Are you looking for ways to make your training more relevant and engaging? Have you ever thought that adding scenarios might improve your courses, but you weren’t sure where to start? Do you want to use scenarios, but you’re not sure how with limited time and resources? This presentation introduces the why and how of scenario-based learning to help you get started.

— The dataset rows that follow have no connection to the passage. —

(** C9. With [strict] set, the whole result of a run (the records logged,
    and the flag returned or the exception raised) is the same whether
    [ignore_missing] is set or not, for all arguments. *)
Theorem strict_ignores_ignore_missing (config_data template_data : value) :
  validate_config config_data template_data true false
  = validate_config config_data template_data true true.
Proof.
  revert config_data.
  induction template_data as [ | | | | | | entries IH ] using value_induction;
    intros config_data; try reflexivity.
  cbn [validate_config negb andb].
  rewrite (template_loop_strict_ext
             (fun cv tv => validate_config cv tv true false)
             (fun cv tv => validate_config cv tv true true)
             config_data false true entries).
  - reflexivity.
  - apply Forall_forall. intros kv Hin cv.
    rewrite Forall_forall in IH. exact (IH kv Hin cv).
Qed.

(** ** Keys the template does not know *)

Lemma lookup_skip (c1 c2 : dict) (k key : string) (v : value) :
  String.eqb key k = false ->
  lookup key (c1 ++ (k, v) :: c2) = lookup key (c1 ++ c2).
Proof.
  intros Hne. induction c1 as [ | [k0 v0] c1 IH ]; cbn [app lookup].
  - rewrite Hne. reflexivity.
  - rewrite IH. reflexivity.
Qed.

Lemma In_keys_neq (t : dict) (k : string) (kv : string * value) :
  mem k t = false -> In kv t -> String.eqb (fst kv) k = false.
Proof.
  intros Hk Hin. destruct (String.eqb (fst kv) k) eqn:E; [ | reflexivity ].
  apply String.eqb_eq in E. subst k.
  rewrite (In_mem t (fst kv) (in_map fst _ _ Hin)) in Hk. discriminate.
Qed.

Lemma entry_out_lookup_ext (s im : bool) (c c' : dict) (kv : string * value) :
  lookup (fst kv) c = lookup (fst kv) c' ->
  entry_out (walk s im) s im c kv = entry_out (walk s im) s im c' kv.
Proof. intros H. unfold entry_out. rewrite H. reflexivity. Qed.

Lemma extra_keys_app (c1 c2 t : dict) :
  extra_keys (c1 ++ c2) t = extra_keys c1 t ++ extra_keys c2 t.
Proof.
  unfold extra_keys, keys. rewrite map_app, filter_app, map_app. reflexivity.
Qed.

Lemma extra_keys_cons_unknown (c t : dict) (k : string) (v : value) :
  mem k t = false ->
  extra_keys ((k, v) :: c) t = (WARNING, ExtraKeyMsg (VStr k)) :: extra_keys c t.
Proof.
  intros Hk. unfold extra_keys, keys. cbn [map fst filter].
  rewrite Hk. reflexivity.
Qed.

Lemma flat_map_agree {A B} (f g : A -> list B) (l : list A) :
  (forall x, In x l -> f x = g x) -> flat_map f l = flat_map g l.
Proof.
  induction l as [ | x l IH ]; intros H; [ reflexivity | ].
  cbn [flat_map]. rewrite (H x (or_introl eq_refl)), IH; [ reflexivity | ].
  intros y Hy. apply H. right. exact Hy.
Qed.

Lemma walk_unknown_key (s im : bool) (c1 c2 t : dict) (k : string) (v : value) :
  mem k t = false ->
  walk s im (VDict t) (c1 ++ (k, v) :: c2)
  = ((flat_map (fun kv => fst (entry_out (walk s im) s im (c1 ++ c2) kv)) t
        ++ extras s im c1 t)
       ++ extra_record s im k ++ extras s im c2 t,
     snd (walk s im (VDict t) (c1 ++ c2))).
Proof.
  intros Hk.
  assert (Hentry : forall kv, In kv t ->
            entry_out (walk s im) s im (c1 ++ (k, v) :: c2) kv
            = entry_out (walk s im) s im (c1 ++ c2) kv).
  { intros kv Hin. apply entry_out_lookup_ext.
    apply lookup_skip. exact (In_keys_neq t k kv Hk Hin). }
  cbn [walk fst snd]. f_equal.
  - rewrite <- app_assoc. f_equal.
    + apply flat_map_agree. intros kv Hin. rewrite (Hentry kv Hin). reflexivity.
    + unfold extras, extra_record. destruct (negb s && negb im); [ | reflexivity ].
      rewrite extra_keys_app, (extra_keys_cons_unknown c2 t k v Hk). reflexivity.
  - apply forallb_ext_in. intros kv Hin. rewrite (Hentry kv Hin). reflexivity.
Qed.

Lemma lookup_update_same (key : string) (f : value -> value) (d : dict) :
  lookup key (update key f d) = option_map f (lookup key d).
Proof.
  induction d as [ | [k v] d IH ]; [ reflexivity | ].
  cbn [update lookup]. destruct (String.eqb key k) eqn:E; cbn [lookup].
  - rewrite E. reflexivity.
  - rewrite E. exact IH.
Qed.

Lemma lookup_update_other (key key' : string) (f : value -> value) (d : dict) :
  String.eqb key' key = false ->
  lookup key' (update key f d) = lookup key' d.
Proof.
  intros Hne. induction d as [ | [k v] d IH ]; [ reflexivity | ].
  cbn [update lookup]. destruct (String.eqb key k) eqn:E; cbn [lookup].
  - apply String.eqb_eq in E. subst k. rewrite Hne. reflexivity.
  - rewrite IH. reflexivity.
Qed.

Lemma keys_update (key : string) (f : value -> value) (d : dict) :
  keys (update key f d) = keys d.
Proof.
  unfold keys. induction d as [ | [k v] d IH ]; [ reflexivity | ].
  cbn [update]. destruct (String.eqb key k); cbn [map fst]; [ reflexivity | ].
  rewrite IH. reflexivity.
Qed.

Lemma wf_lookup (t : dict) (key : string) (v : value) :
  wf_value (VDict t) = true -> lookup key t = Some v -> wf_value v = true.
Proof.
  cbn [wf_value]. intros Hwf Hv.
  apply andb_true_iff in Hwf. destruct Hwf as [_ Hwf].
  rewrite forallb_forall in Hwf. exact (Hwf _ (lookup_In _ _ _ Hv)).
Qed.

(** Changing a nested dictionary of the configuration into one on which the
    nested call gives the same result leaves the result of the root as it
    is. *)
Lemma walk_set_at (s im : bool) (new old t' : dict) (path : list string) :
  walk s im (VDict t') new = walk s im (VDict t') old ->
  forall c t,
    wf_value (VDict t) = true ->
    descend path c t = Some (old, t') ->
    walk s im (VDict t) (set_at path new c) = walk s im (VDict t) c.
Proof.
  intros Hnew. induction path as [ | key path IH ]; intros c t Hwf;
    cbn [descend set_at].
  - intros [= -> ->]. exact Hnew.
  - destruct (lookup key t) as [ [ | | | | | | t1 ] | ] eqn:Ht; try discriminate.
    destruct (lookup key c) as [ [ | | | | | | c1 ] | ] eqn:Hc; try discriminate.
    intros Hd.
    pose proof (IH c1 t1 (wf_lookup t key (VDict t1) Hwf Ht) Hd) as IH1.
    set (f := fun v => match v with
                       | VDict c' => VDict (set_at path new c')
                       | _ => v
                       end).
    assert (Hentry : forall kv, In kv t ->
              entry_out (walk s im) s im (update key f c) kv
              = entry_out (walk s im) s im c kv).
    { intros [k tv] Hin. destruct (String.eqb k key) eqn:E.
      - apply String.eqb_eq in E. subst k.
        cbn [wf_value] in Hwf. apply andb_true_iff in Hwf.
        pose proof (lookup_nodup t key tv (proj1 Hwf) Hin) as Htv.
        rewrite Ht in Htv. injection Htv as <-.
        unfold entry_out. cbn [fst snd isinstance_dict].
        rewrite lookup_update_same, Hc. cbn [option_map f]. exact IH1.
      - apply entry_out_lookup_ext. cbn [fst].
        apply lookup_update_other. exact E. }
    cbn [walk]. f_equal.
    + f_equal.
      * apply flat_map_agree. intros kv Hin. rewrite (Hentry kv Hin). reflexivity.
      * unfold extras, extra_keys. rewrite keys_update. reflexivity.
    + apply forallb_ext_in. intros kv Hin. rewrite (Hentry kv Hin). reflexivity.
Qed.

(** C10. Let the recursion reach, along [path], a configuration dictionary
    holding a key [k] that the template dictionary of that level lacks.
    Whatever value is put under [k] there, the whole run from the root logs
    the same records and returns the same flag; and the call at that level
    differs from the call on the dictionary without [k] only by the one
    extra-key WARNING for [k] (by nothing when [strict] or [ignore_missing]
    is set), with the same flag. *)
Theorem extra_subtree_ignored
    (c t : dict) (path : list string) (c1 c2 t' : dict)
    (k : string) (v : value) (s im : bool) :
  wf_value (VDict t) = true ->
  descend path c t = Some (c1 ++ (k, v) :: c2, t') ->
  mem k t' = false ->
  (forall v',
      validate_config (VDict (set_at path (c1 ++ (k, v') :: c2) c)) (VDict t) s im
      = validate_config (VDict c) (VDict t) s im)
  /\ exists pre post,
      findings (VDict (c1 ++ c2)) (VDict t') s im = pre ++ post
      /\ findings (VDict (c1 ++ (k, v) :: c2)) (VDict t') s im
         = pre ++ extra_record s im k ++ post
      /\ outcome (VDict (c1 ++ (k, v) :: c2)) (VDict t') s im
         = outcome (VDict (c1 ++ c2)) (VDict t') s im.
Proof.
  intros Hwf Hd Hk. split.
  - intros v'. rewrite !validate_config_dict.
    rewrite (walk_set_at s im (c1 ++ (k, v') :: c2) (c1 ++ (k, v) :: c2) t' path);
      [ reflexivity | | exact Hwf | exact Hd ].
    rewrite !(walk_unknown_key s im c1 c2 t' k) by exact Hk. reflexivity.
  - exists (flat_map
              (fun kv => fst (entry_out (walk s im) s im (c1 ++ c2) kv)) t'
              ++ extras s im c1 t'),
           (extras s im c2 t').
    rewrite !findings_dict, !outcome_dict.
    rewrite (walk_unknown_key s im c1 c2 t' k v Hk).
    split; [ | split; reflexivity ].
    cbn [walk fst]. rewrite <- app_assoc. f_equal.
    unfold extras. destruct (negb s && negb im); [ | reflexivity ].
    apply extra_keys_app.
Qed.
Lemma identity_stable_and_promoted_witness :
  let w := worldWith (simplelru.NewLRU 1) (fun n => "id" +:+ FormatInt (Z.of_nat n)) in
  1 <= 1
  /\ exists st1 st2 cache2,
       resolveUser "10.0.0.1" (w, ctxOf "GET" "/health") = Ok ("id0", st1)
       /\ resolveUser "10.0.0.1" st1 = Ok ("id0", st2)
       /\ userCache st2.1 = Some cache2
       /\ head (simplelru.evictList cache2) = Some ("10.0.0.1", "id0").
Proof.
  intros w. split; [lia|].
  destruct (identity_stable_and_promoted w (ctxOf "GET" "/health") "10.0.0.1"
              (simplelru.mkLRU 1 []) eq_refl ltac:(simpl; lia))
    as [(id & st1 & st2 & cache2 & H1 & H2 & _ & H3 & H4) _].
  assert (E : id = "id0").
  { vm_compute in H1. injection H1 as <- _. reflexivity. }
  subst id. exists st1, st2, cache2. auto.
Defined.

Local Arguments resolveUser : simpl never.
Local Arguments resolveEach : simpl never.

Lemma eqb_ne (a b : string) : a <> b -> String.eqb a b = false.
Proof. apply String.eqb_neq. Qed.

Lemma resolveEach_cons ip rest st :
  resolveEach (ip :: rest) st
  = rbind (resolveUser ip st) (fun r =>
    rbind (resolveEach rest r.2) (fun r' => Ok (r.1 :: r'.1, r'.2))).
Proof. reflexivity. Qed.

Lemma resolveEach_nil st : resolveEach [] st = Ok ([], st).
Proof. reflexivity. Qed.

(** The comparisons of keys that are known, as rewriting rules. *)
Ltac keys_eval :=
  repeat (progress (simpl; rewrite ?String.eqb_refl;
                    repeat match goal with
                           | E : String.eqb _ _ = _ |- _ => rewrite E
                           end)).

Ltac lru_miss :=
  rewrite ?resolveEach_cons; erewrite resolveUser_miss;
  [ | simpl; reflexivity | keys_eval; reflexivity ];
  unfold simplelru.Add; keys_eval.

Ltac lru_hit :=
  rewrite ?resolveEach_cons; erewrite resolveUser_hit;
  [ | simpl; reflexivity | keys_eval; reflexivity ];
  unfold simplelru.MoveToFront; keys_eval.

Ltac lru_step := first [lru_hit | lru_miss].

Topics Covered: Why and How of Scenario-Based Learning

  • Why scenario-based learning works
  • A range of options for using scenarios in elearning and classroom training
  • When scenario-based learning is a good choice
  • Tips for writing scenarios with the 4 Cs
  • Examples of mini-scenarios and a two-narrator course

If you’re reading this in an RSS reader or email and the video doesn’t appear above, watch it on YouTube instead.

Why scenarios?

What are the benefits of scenarios?

  • Real-life decision making: Scenarios can give learners an opportunity to practice real-life decisions in a relevant context.
  • Safe space to fail: As they practice scenarios, it gives them a safe space to fail. Any time failure is costly or dangerous, scenario-based learning gives you an advantage. Instead of failing in a way that makes a customer angry, or worse, injures an employee, they can fail during practice. That means the scenario should be hard enough to allow people to make common mistakes so they can learn from them.
  • Trigger memories: We remember failures. If it’s so easy that everyone gets a perfect score on the first try, the practice isn’t as valuable. Our brains are wired for stories. Even when we sleep, our brains keep telling us stories all night in our dreams. We remember stories better than abstract content. One study compared information on a brochure presented in bullet points or a narrative format. People remembered more of the narrative than the bullet points. (Learning Guild research report: Using Stories for Learning).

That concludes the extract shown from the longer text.